Source: http://www.gatesfoundation.org/
The Bill & Melinda Gates Foundation recently presented its 2011 Access to Learning Award amounting $1 million to the Arid Lands Information Network (ALIN). ALIN is engaged in providing knowledge and information through a variety of innovative channels in remote communities throughout Kenya, Uganda, and Tanzania.
ALIN’s Knowledge Centers provide people in these communities with the opportunity to use the technology and other tools for gaining information to improve their health, increase their incomes, and better their lives. Microsoft, a partner of the foundation in its efforts to help public libraries connect people with relevant technology and skills, will provide ALIN with a donation of over US$270,000 worth of software and technology training curriculum to help the organization serve the local community.
Main focus of ALIN’s 12 Knowledge Centers, also known as Maarifa Centers, is to provide practical information, particularly in the area of agricultural development. The vast majority of people in these regions are small-scale farmers who are in continuous need of information concerning issues like drought, pests, and finding markets for their crops. The centers customize their strategy according to the needs of local communities.

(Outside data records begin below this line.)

(* ===== verification/AseClient.v ===== *)
(** The client side of the application service element as a concurrent
    system: the state of apdu/ase.go together with the goroutines that wait in
    [BeginConfirmedServiceRequest], and what holds in every interleaving of
    their wake-ups with inbound NPDUs, new requests, the collector and Close. *)

From S2P Require Import Prelude GoSlice Errors Common Nlm Npdu ApduCodec Machine ClientMachine ServerMachine UnconfirmedMachines Ase.

(** * The system *)

(** The goroutines that wait, by the transaction they wait for. *)
Record system (C : Set) : Set := mkSystem {
  sys_ase : aseImpl C;
  sys_waiting : gmap nat waiting }.
Arguments mkSystem {C}.
Arguments sys_ase {C}.
Arguments sys_waiting {C}.

(** What may happen next: a call of the program, an NPDU, or one of the three
    ways in which the goroutine behind a transaction wakes up. *)
Inductive happening : Set :=
| Begins (req : ConfirmedRequestICI)
| Cancelled (p : nat)
| TimesOut (p : nat)
| Answered (p : nat)
| SendsUnconfirmed (req : UnconfirmedRequestICI)
| Receives (src : Address) (packet : NPDU)
| RegistersConfirmed (choice : Z) (handler : option ConfirmedHandler)
| RegistersUnconfirmed (choice : Z) (handler : option UnconfirmedHandler)
| Collects
| Closes.

Section system.
Context {C : Set} (SendNPDU : C → Address → NPDU → C * res unit).
Notation ase := (aseImpl C).
Implicit Types (a : ase) (s : system C).

(** The goroutine [p] goes on as [i]. *)
Definition resume (p : nat) (i : invocation) (ws : gmap nat waiting) : gmap nat waiting :=
  match i with
  | Waiting w => <[p := w]> ws
  | Returned _ _ => delete p ws
  end.

(** [None] where the goroutine does not wait, or its channel is empty. *)
Definition sys_step s (h : happening) : option (system C) :=
  let a := sys_ase s in
  let ws := sys_waiting s in
  match h with
  | Begins req =>
      let '(a, i) := BeginConfirmedServiceRequest SendNPDU a req in
      Some (mkSystem a (match i with Waiting w => <[W_ptr w := w]> ws | Returned _ _ => ws end))
  | Cancelled p => w ← ws !! p; let '(a, i) := wake_cancelled a w in Some (mkSystem a (resume p i ws))
  | TimesOut p => w ← ws !! p; let '(a, i) := wake_timer SendNPDU a w in Some (mkSystem a (resume p i ws))
  | Answered p =>
      w ← ws !! p; '(a, i) ← wake_done a w; Some (mkSystem a (resume p i ws))
  | SendsUnconfirmed req => Some (mkSystem (Ase.SendUnconfirmed SendNPDU a req).1 ws)
  | Receives src packet => Some (mkSystem (ase_OnInboundNPDU SendNPDU a src packet).1 ws)
  | RegistersConfirmed choice handler => Some (mkSystem (RegisterConfirmed a choice handler).1 ws)
  | RegistersUnconfirmed choice handler => Some (mkSystem (RegisterUnconfirmed a choice handler).1 ws)
  | Collects => Some (mkSystem (timedOutCollector SendNPDU a).1 ws)
  | Closes => Some (mkSystem (Close a).1 ws)
  end.

Fixpoint sys_run s (hs : list happening) : option (system C) :=
  match hs with
  | [] => Some s
  | h :: hs => s ← sys_step s h; sys_run s hs
  end.

(** * What the server side leaves alone *)

Definition client_view a :=
  (ase_cfg a, ase_closed a, nextInvokeID a, clientTransactions a, transactions a, ase_blocked a).

Lemma and_then_view {A B} (p : ase * res A) (k : ase → A → ase * res B) v :
  client_view p.1 = v → (∀ a x, client_view a = v → client_view (k a x).1 = v) →
  client_view (and_then p k).1 = v.
Proof. destruct p as [a [x|e|]]; simpl; auto. Qed.

Lemma send_npdu_view a dst packet : client_view (send_npdu SendNPDU a dst packet).1 = client_view a.
Proof. unfold send_npdu. by destruct (SendNPDU _ _ _). Qed.

Lemma SendUnconfirmed_view a req : client_view (Ase.SendUnconfirmed SendNPDU a req).1 = client_view a.
Proof.
  unfold Ase.SendUnconfirmed. repeat case_match; try done; try apply send_npdu_view.
Qed.

Lemma sync_view a src priority m :
  client_view (syncSegmentedServerResponseEntry a src priority m).1 = client_view a.
Proof. unfold syncSegmentedServerResponseEntry, ase_Now. by repeat case_match. Qed.

Lemma send_outputs_view a src priority m outs :
  client_view (send_outputs SendNPDU a src priority m outs).1.1 = client_view a.
Proof.
  revert a. induction outs as [|out outs IH]; intros a; simpl.
  - pose proof (sync_view a src priority m). by destruct (syncSegmentedServerResponseEntry _ _ _ _).
  - destruct (buildOutboundNPDU _ _ _ _) as [packet|e|]; try done.
    pose proof (send_npdu_view a src packet) as Hs.
    destruct (send_npdu _ _ _ _) as [a' [u|e|]]; simpl in *; [by rewrite IH| |done].
    by destruct (Srv_Handle _ _ _).
Qed.

Lemma sendConfirmedServerOutput_view a src priority m output :
  client_view (sendConfirmedServerOutput SendNPDU a src priority m output).1.1 = client_view a.
Proof.
  unfold sendConfirmedServerOutput. repeat case_match; try done; apply send_outputs_view.
Qed.

Lemma send_if_outbound_view a src priority m output :
  client_view (send_if_outbound SendNPDU a src priority m output).1.1 = client_view a.
Proof.
  unfold send_if_outbound. case_match; [apply sendConfirmedServerOutput_view|done].
Qed.

Create HintDb view discriminated.
#[local] Hint Resolve send_npdu_view sync_view : view.

(** [view]: follow a handler of the server side to its ends; every change on
    the way is of a field that [client_view] does not read. *)
Ltac view_call l t := let E := fresh "E" in pose proof l as E; destruct t as [[? ?] ?]; cbn [fst snd] in E.
Ltac view :=
  repeat first
    [ assumption | reflexivity
    | match goal with
      | H : client_view ?a = ?v |- client_view _ = ?v => exact H
      | E : client_view ?a = _, H : _ = ?v |- client_view _ = ?v => exact (eq_trans E H)
      end
    | apply and_then_view; [cbn [fst]|intros ? ? ?]
    | cbn [fst]; eapply eq_trans; [solve [auto 1 with nocore view]|]
    | match goal with
      | |- context [Srv_Handle ?m ?e ?i] => destruct (Srv_Handle m e i) as [? ?]
      | |- context [sendConfirmedServerOutput SendNPDU ?a ?s ?p ?m ?o] =>
          view_call (sendConfirmedServerOutput_view a s p m o)
            (sendConfirmedServerOutput SendNPDU a s p m o)
      | |- context [send_if_outbound SendNPDU ?a ?s ?p ?m ?o] =>
          view_call (send_if_outbound_view a s p m o) (send_if_outbound SendNPDU a s p m o)
      | |- context [ase_Now ?a] => unfold ase_Now
      end
    | case_match ].

Lemma handleSegmentedServerResponseACK_view a src apdu :
  client_view (handleSegmentedServerResponseACK SendNPDU a src apdu).1 = client_view a.
Proof. unfold handleSegmentedServerResponseACK. view. Qed.

Lemma handleConfirmedServerFailure_view a src priority m e t :
  client_view (handleConfirmedServerFailure SendNPDU a src priority m e t).1 = client_view a.
Proof. unfold handleConfirmedServerFailure. view. Qed.

Lemma respond_view a src priority m result :
  client_view (respond SendNPDU a src priority m result).1 = client_view a.
Proof. unfold respond. view. Qed.
#[local] Hint Resolve handleConfirmedServerFailure_view respond_view : view.

Lemma dispatchToHandler_view a src priority m apdu :
  client_view (dispatchToHandler SendNPDU a src priority m apdu).1 = client_view a.
Proof. unfold dispatchToHandler. view. Qed.
#[local] Hint Resolve dispatchToHandler_view : view.

Lemma handleUnsegmentedConfirmedRequest_view a src priority apdu :
  client_view (handleUnsegmentedConfirmedRequest SendNPDU a src priority apdu).1 = client_view a.
Proof.
  unfold handleUnsegmentedConfirmedRequest. case_match; [done|].
  destruct (Srv_Handle _ _ _) as [m r].
  match goal with |- context [and_then ?p ?k] => assert (client_view (and_then p k).1 = client_view a) as E end.
  { view. }
  by destruct (and_then _ _).
Qed.

Lemma expire_request_view a src priority key m :
  client_view (expire_request SendNPDU a src priority key m).1 = client_view a.
Proof. unfold expire_request. view. Qed.
#[local] Hint Resolve expire_request_view : view.

Lemma handleConfirmedRequest_view a src priority apdu :
  client_view (handleConfirmedRequest SendNPDU a src priority apdu).1 = client_view a.
Proof.
  unfold handleConfirmedRequest, handleSegmentedConfirmedRequest.
  case_match; [case_match|apply handleUnsegmentedConfirmedRequest_view].
  - unfold startSegmentedReceive, restartSegmentedReceive, firstSegmentedReceive, renew_request. view.
  - unfold continueSegmentedReceive, renew_request. view.
Qed.

Lemma handleUnconfirmedRequest_view a src priority apdu :
  client_view (handleUnconfirmedRequest a src priority apdu).1 = client_view a.
Proof. unfold handleUnconfirmedRequest. view. Qed.

Lemma expire_responses_view a entries :
  client_view (expire_responses SendNPDU a entries).1 = client_view a.
Proof.
  revert a. induction entries as [|entry entries IH]; intros a; cbn [expire_responses]; [done|].
  destruct (Srv_Handle _ _ _) as [m r]. destruct r as [output|e|]; [|apply IH|done].
  view_call (send_if_outbound_view a (RE_src entry) (RE_priority entry) m output)
    (send_if_outbound SendNPDU a (RE_src entry) (RE_priority entry) m output).
  case_match; [| |done]; by rewrite IH.
Qed.

Lemma timedOutCollector_view a : client_view (timedOutCollector SendNPDU a).1 = client_view a.
Proof. unfold timedOutCollector, ase_Now. etrans; [apply expire_responses_view|done]. Qed.

Lemma RegisterConfirmed_view a choice handler :
  client_view (RegisterConfirmed a choice handler).1 = client_view a.
Proof. unfold RegisterConfirmed. view. Qed.
Lemma RegisterUnconfirmed_view a choice handler :
  client_view (RegisterUnconfirmed a choice handler).1 = client_view a.
Proof. unfold RegisterUnconfirmed. view. Qed.

(** * The client machine of a transaction *)

Definition awaiting (m : confirmedClientMachine) : Prop :=
  Client_state m = machineStateAwaitResponse ∧
  0 <= Client_retryCount m <= Client_maxRetries m ∧ is_u8 (Client_maxRetries m).

(** Events that answer or fail a request. *)
Definition concludes (e : machineEvent) : bool :=
  match e with
  | machineEventInboundSimpleACK | machineEventInboundComplexACK | machineEventInboundError
  | machineEventInboundReject | machineEventInboundAbort | machineEventUnexpectedPDU
  | machineEventCannotSend => true
  | _ => false
  end.

Definition same_transaction (m m' : confirmedClientMachine) : Prop :=
  Client_invokeID m' = Client_invokeID m ∧ Client_maxRetries m' = Client_maxRetries m ∧
  Client_retryCount m' = Client_retryCount m.

Lemma concluding_step m e i :
  awaiting m → concludes e = true →
  let '(m', r) := Client_Handle m e i in
  (m' = m ∧ ∃ err, r = Err err) ∨
  (terminal (Client_state m') = true ∧ same_transaction m m' ∧
   ∃ o c, r = Ok o ∧ Op_Confirm o = Some c).
Proof.
  intros (Hs & _ & _) He. unfold Client_Handle. rewrite Hs.
  destruct e; try discriminate He; cbn [Client_handleInAwaitResponseState];
    try (right; split; [reflexivity|split; [split_and!; reflexivity|do 2 eexists; split; reflexivity]]).
  all: unfold Client_handleTerminalPDU; destruct (Inp_InboundAPDU i) as [x|]; [|left; split; [done|by eexists]].
  all: cbn [expectedInboundTerminalPDUTypeForEvent]; destruct (negb _); [left; split; [done|by eexists]|].
  all: right; split; [reflexivity|split; [split_and!; reflexivity|do 2 eexists; split; reflexivity]].
Qed.

Lemma timeout_step m i :
  awaiting m →
  let '(m', r) := Client_Handle m machineEventTimeout i in
  Client_invokeID m' = Client_invokeID m ∧ Client_maxRetries m' = Client_maxRetries m ∧
  ((awaiting m' ∧ Client_retryCount m' = Client_retryCount m + 1 ∧
    ∃ apdu, r = Ok (apduOutput machineActionResendConfirmedRequest apdu)) ∨
   (Client_retryCount m = Client_maxRetries m ∧ terminal (Client_state m') = true ∧
    r = Ok (actionOutput machineActionFailTimeout))).
Proof.
  intros (Hs & Hr & Hm). unfold Client_Handle. rewrite Hs. cbn [Client_handleInAwaitResponseState].
  destruct (Z.ltb_spec (Client_retryCount m) (Client_maxRetries m)).
  - unfold buildOutboundConfirmedRequest. cbn. split; [done|]. split; [done|]. left.
    rewrite u8_id by zlia. unfold awaiting. cbn. split_and!; try done; try lia. by eexists.
  - split; [done|]. split; [done|]. right. split_and!; [lia|done..].
Qed.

“We understand that each community we serve is different, and each individual we serve is different,” said James Nguo, director of ALIN. “Some communities need information about water harvesting, while others are dealing with a particular kind of pest. We’ve also found that while some people have taken to the computers and technology, others prefer live demonstrations or lectures in their native language.”
Besides providing agricultural information to farmers, Maarifa Centers also concentrate on health issues such as HIV/AIDS and malaria, ways to improve people’s daily lives such as how to create an energy efficient biogas stove, and administrative requirements such as applying for an official identity card or getting tax exempt status. Some people have used the centers to create groups for the disabled, earn advanced degrees online, or create thriving small businesses.
“Thousands of people in these remote communities of Eastern Africa are improving their lives through the information available at these centers,” said Deborah Jacobs, director of the Global Libraries initiative for the Bill & Melinda Gates Foundation, at an award ceremony in San Juan, Puerto Rico. “All knowledge workers can learn from this inventive model of delivering targeted, customized information.”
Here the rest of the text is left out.